§ Task goal: For the listing below, return the line containing "From S2P Require Import ToyServer.", the line containing "(** Where acts", and all lines in between, exactly as written and nothing else.
..........
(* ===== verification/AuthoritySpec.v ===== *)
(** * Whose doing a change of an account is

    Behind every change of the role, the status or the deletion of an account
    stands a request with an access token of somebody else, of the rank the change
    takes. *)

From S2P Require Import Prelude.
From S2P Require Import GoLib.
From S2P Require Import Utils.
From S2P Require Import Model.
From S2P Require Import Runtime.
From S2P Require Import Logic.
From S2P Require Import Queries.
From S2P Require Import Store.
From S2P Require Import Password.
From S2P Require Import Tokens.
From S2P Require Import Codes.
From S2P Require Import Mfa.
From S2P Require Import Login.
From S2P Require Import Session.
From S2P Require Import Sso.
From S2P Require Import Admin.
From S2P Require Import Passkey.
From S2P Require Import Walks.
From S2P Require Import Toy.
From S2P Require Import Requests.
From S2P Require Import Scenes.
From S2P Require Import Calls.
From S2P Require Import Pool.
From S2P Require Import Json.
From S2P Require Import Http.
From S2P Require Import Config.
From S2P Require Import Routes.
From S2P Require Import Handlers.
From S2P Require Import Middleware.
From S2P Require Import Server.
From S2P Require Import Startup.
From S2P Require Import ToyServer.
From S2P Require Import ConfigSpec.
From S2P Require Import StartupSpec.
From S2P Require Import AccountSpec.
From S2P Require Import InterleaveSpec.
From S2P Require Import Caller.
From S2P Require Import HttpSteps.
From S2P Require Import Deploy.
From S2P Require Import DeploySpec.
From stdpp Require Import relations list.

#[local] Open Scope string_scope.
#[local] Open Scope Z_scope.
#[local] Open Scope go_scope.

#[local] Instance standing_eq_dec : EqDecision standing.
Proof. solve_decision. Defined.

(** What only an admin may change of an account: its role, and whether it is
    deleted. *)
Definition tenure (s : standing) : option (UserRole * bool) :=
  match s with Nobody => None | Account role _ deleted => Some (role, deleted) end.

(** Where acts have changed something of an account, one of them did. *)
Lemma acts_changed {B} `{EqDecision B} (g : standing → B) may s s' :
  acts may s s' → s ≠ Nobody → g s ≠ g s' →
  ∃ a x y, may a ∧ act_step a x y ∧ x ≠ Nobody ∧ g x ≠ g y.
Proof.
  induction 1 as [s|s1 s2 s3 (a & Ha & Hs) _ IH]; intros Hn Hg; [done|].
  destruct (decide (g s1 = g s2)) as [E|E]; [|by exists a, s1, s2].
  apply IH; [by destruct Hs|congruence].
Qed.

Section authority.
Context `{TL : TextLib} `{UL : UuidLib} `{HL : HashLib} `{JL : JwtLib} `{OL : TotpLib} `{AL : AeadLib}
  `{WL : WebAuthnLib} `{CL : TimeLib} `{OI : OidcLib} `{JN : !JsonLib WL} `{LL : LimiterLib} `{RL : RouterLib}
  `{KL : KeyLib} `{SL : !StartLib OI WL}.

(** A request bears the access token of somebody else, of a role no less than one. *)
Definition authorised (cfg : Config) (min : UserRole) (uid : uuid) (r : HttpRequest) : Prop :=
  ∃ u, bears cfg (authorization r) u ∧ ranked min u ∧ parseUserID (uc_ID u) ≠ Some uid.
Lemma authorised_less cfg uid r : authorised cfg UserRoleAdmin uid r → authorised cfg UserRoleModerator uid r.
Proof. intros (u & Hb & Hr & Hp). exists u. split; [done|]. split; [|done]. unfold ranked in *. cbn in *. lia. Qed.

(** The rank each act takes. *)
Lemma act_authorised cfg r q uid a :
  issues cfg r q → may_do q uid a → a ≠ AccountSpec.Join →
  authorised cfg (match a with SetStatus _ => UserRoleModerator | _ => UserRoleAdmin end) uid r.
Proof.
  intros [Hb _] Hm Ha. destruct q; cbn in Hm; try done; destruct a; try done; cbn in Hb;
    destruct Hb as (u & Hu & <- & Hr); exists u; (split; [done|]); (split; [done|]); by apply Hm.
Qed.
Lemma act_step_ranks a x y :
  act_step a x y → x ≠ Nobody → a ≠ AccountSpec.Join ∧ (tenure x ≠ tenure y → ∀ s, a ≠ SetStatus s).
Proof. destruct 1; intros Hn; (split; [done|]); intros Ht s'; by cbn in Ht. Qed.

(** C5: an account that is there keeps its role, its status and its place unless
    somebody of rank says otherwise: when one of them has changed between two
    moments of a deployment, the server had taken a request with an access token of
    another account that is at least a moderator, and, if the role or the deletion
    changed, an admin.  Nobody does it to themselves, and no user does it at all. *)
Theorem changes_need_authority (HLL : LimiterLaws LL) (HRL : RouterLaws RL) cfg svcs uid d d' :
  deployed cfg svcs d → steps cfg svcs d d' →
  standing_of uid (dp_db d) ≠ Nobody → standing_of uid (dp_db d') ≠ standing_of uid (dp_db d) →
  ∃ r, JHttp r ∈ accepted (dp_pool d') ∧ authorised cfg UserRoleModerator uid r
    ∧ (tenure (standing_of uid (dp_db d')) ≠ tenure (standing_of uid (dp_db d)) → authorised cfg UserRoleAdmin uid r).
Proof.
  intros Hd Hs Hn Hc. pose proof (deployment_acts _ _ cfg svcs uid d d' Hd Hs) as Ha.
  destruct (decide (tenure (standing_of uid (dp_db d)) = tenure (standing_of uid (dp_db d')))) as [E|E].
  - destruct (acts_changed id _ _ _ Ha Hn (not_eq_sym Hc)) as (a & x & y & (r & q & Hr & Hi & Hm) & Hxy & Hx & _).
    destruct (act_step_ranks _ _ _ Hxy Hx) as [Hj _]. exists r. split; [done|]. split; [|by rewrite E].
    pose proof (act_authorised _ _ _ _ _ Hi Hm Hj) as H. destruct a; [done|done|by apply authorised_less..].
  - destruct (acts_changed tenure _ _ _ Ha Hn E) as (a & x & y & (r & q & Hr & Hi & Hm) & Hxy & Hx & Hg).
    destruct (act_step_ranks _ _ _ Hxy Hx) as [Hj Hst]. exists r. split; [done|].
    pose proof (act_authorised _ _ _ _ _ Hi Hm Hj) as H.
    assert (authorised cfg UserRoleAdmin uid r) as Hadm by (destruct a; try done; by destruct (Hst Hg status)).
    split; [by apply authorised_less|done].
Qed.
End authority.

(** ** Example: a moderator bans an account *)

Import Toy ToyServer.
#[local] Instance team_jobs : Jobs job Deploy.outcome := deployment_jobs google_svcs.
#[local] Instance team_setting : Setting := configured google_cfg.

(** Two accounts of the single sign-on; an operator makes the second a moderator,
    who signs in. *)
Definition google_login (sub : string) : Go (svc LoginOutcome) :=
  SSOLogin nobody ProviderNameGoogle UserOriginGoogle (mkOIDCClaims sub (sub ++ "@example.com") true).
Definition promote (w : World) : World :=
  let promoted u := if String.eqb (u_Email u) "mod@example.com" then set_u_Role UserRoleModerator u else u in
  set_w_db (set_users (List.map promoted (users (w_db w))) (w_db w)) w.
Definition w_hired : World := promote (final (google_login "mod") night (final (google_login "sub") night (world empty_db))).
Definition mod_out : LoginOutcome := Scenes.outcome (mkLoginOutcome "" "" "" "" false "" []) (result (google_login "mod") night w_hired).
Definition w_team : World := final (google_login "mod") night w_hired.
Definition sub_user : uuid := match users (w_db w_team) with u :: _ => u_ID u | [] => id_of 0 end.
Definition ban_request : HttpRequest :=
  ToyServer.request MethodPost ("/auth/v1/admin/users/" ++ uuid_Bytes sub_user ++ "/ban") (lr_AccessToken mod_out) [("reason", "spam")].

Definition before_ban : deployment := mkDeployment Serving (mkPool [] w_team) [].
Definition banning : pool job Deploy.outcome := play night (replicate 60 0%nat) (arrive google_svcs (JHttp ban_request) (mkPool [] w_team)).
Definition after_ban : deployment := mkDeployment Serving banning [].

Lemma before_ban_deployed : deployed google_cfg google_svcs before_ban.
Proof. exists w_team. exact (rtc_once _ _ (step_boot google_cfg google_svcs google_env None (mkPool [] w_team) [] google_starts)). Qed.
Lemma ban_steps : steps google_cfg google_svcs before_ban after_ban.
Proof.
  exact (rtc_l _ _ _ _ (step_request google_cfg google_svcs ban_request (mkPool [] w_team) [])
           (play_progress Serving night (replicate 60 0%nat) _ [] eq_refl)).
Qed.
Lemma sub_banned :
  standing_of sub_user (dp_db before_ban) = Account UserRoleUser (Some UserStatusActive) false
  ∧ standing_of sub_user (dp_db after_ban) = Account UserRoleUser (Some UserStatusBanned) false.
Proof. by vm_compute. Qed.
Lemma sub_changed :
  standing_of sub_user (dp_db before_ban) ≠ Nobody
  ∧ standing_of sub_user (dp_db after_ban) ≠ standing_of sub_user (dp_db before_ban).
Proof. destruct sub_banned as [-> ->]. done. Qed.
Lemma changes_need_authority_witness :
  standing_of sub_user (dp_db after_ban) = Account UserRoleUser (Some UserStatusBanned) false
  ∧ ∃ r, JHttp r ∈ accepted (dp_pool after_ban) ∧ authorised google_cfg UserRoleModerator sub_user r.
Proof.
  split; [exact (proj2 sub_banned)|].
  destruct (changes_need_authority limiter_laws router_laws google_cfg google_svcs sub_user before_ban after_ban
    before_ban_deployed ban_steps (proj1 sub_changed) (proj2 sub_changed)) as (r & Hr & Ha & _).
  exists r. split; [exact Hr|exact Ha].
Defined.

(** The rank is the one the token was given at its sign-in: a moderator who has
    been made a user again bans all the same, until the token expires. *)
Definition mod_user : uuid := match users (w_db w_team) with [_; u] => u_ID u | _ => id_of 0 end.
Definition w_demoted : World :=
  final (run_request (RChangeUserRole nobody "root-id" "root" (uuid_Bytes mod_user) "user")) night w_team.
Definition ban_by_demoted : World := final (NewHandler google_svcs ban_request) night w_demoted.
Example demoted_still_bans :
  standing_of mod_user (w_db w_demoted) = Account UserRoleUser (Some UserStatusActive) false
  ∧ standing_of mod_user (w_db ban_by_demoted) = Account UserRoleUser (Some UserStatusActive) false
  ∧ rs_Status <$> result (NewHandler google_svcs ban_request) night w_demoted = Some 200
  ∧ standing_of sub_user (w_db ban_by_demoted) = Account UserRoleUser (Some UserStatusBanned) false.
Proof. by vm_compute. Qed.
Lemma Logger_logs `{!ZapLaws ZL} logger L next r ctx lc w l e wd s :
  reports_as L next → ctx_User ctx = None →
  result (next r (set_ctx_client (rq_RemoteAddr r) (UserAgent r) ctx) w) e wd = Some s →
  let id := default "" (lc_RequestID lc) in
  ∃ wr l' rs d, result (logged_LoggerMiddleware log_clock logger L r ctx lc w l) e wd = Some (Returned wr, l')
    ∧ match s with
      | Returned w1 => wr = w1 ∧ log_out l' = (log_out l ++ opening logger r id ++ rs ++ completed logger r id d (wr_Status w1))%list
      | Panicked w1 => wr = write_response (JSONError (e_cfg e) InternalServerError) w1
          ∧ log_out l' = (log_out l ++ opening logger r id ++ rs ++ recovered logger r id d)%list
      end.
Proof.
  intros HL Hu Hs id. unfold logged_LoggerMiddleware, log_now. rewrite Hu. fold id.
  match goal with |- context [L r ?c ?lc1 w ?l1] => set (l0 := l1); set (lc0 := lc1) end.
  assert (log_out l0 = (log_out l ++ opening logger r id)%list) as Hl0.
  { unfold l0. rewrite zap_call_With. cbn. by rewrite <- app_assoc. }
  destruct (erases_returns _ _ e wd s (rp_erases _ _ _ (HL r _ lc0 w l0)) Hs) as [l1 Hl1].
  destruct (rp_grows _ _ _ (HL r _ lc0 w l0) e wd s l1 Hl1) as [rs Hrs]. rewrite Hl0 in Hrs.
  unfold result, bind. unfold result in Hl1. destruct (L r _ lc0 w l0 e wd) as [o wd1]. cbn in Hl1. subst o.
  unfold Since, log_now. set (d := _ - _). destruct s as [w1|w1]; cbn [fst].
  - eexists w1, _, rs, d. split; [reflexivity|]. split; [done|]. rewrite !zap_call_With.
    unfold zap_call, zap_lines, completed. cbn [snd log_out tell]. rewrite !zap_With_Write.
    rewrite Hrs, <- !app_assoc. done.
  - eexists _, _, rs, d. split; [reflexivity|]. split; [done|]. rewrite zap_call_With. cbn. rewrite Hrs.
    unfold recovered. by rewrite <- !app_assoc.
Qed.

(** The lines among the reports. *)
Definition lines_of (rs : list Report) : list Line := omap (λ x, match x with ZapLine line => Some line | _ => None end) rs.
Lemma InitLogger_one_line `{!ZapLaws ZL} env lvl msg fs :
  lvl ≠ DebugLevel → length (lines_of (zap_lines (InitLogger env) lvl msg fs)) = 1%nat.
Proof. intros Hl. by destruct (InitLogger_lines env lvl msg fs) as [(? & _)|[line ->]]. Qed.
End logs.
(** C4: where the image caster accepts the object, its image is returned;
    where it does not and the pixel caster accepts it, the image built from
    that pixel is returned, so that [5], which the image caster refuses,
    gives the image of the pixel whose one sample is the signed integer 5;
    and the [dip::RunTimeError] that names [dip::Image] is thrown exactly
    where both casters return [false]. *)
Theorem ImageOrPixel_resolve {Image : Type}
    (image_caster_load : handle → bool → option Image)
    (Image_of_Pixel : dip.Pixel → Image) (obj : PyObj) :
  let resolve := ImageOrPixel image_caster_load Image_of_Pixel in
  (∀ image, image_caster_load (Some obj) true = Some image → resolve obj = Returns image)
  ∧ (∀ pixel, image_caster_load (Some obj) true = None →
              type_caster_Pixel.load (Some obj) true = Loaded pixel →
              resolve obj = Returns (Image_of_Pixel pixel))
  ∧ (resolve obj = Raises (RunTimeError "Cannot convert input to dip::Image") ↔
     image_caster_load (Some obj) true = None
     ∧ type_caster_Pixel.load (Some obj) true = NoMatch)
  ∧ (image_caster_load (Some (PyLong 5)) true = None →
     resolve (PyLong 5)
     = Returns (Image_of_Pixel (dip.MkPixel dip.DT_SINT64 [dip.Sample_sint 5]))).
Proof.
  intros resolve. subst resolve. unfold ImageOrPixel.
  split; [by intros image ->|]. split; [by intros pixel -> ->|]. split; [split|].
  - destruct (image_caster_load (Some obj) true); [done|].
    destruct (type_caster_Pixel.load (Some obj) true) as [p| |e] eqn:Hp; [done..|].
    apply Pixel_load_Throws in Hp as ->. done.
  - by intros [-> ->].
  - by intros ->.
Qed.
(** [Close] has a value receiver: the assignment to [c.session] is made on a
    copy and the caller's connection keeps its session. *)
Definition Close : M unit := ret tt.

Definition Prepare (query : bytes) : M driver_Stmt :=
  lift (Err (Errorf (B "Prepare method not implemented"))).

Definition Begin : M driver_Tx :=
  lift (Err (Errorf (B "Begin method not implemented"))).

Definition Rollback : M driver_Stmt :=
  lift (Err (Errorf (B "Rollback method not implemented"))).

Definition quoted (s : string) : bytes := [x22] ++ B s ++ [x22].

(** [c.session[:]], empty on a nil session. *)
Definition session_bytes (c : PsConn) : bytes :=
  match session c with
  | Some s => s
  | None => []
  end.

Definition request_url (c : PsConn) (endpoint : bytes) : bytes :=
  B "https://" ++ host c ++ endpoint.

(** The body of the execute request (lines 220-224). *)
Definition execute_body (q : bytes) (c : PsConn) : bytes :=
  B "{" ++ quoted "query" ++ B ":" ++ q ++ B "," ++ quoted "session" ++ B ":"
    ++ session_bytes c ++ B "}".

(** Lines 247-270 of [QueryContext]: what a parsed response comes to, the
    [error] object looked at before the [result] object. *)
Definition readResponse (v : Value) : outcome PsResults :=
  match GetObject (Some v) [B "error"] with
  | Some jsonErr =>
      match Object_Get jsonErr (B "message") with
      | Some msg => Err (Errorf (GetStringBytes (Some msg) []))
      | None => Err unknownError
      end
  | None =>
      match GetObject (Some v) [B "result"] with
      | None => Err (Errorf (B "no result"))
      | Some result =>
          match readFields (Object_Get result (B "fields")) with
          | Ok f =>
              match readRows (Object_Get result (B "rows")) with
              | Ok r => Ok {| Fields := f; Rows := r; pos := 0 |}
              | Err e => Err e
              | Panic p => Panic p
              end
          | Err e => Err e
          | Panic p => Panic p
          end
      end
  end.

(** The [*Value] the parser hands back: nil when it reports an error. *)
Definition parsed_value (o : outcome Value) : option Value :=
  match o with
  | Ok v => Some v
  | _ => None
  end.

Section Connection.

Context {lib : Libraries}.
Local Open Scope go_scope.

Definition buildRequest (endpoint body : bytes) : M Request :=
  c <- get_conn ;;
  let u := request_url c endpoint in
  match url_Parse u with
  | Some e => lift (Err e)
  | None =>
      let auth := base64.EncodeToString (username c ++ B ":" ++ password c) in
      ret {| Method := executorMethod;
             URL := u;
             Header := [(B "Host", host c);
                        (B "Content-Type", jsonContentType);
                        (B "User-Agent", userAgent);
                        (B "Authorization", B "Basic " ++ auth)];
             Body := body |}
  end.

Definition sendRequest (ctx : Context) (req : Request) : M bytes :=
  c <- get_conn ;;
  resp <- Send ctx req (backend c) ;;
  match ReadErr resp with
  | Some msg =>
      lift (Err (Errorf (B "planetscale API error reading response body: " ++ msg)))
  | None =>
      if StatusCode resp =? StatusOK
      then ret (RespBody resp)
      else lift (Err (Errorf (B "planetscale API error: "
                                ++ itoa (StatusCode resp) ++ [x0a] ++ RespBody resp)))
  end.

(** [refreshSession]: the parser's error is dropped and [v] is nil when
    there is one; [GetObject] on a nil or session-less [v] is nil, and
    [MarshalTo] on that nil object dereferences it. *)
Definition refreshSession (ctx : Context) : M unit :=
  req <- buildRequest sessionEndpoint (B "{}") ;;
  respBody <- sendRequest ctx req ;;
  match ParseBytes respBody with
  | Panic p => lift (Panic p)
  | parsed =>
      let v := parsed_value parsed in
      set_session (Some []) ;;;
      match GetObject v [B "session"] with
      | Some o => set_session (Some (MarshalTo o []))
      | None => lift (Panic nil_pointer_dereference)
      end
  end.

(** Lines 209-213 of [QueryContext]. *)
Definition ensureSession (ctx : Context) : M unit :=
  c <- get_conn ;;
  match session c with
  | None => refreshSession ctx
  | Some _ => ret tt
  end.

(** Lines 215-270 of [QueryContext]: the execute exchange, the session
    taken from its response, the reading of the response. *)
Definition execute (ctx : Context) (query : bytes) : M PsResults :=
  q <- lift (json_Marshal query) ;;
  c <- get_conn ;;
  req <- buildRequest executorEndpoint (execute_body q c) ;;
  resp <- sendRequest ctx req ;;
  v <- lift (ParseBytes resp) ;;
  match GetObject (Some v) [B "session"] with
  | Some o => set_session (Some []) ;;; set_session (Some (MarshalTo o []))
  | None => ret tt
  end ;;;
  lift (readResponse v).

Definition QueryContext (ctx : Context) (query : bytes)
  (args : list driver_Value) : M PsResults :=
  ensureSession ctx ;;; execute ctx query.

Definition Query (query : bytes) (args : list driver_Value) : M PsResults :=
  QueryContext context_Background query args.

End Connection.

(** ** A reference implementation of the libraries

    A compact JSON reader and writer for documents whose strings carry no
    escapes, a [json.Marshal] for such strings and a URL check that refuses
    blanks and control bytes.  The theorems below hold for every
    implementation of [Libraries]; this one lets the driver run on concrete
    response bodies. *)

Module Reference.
..........
§ Your response:
From S2P Require Import ToyServer.
From S2P Require Import ConfigSpec.
From S2P Require Import StartupSpec.
From S2P Require Import AccountSpec.
From S2P Require Import InterleaveSpec.
From S2P Require Import Caller.
From S2P Require Import HttpSteps.
From S2P Require Import Deploy.
From S2P Require Import DeploySpec.
From stdpp Require Import relations list.

#[local] Open Scope string_scope.
#[local] Open Scope Z_scope.
#[local] Open Scope go_scope.

#[local] Instance standing_eq_dec : EqDecision standing.
Proof. solve_decision. Defined.

(** What only an admin may change of an account: its role, and whether it is
    deleted. *)
Definition tenure (s : standing) : option (UserRole * bool) :=
  match s with Nobody => None | Account role _ deleted => Some (role, deleted) end.

(** Where acts have changed something of an account, one of them did. *)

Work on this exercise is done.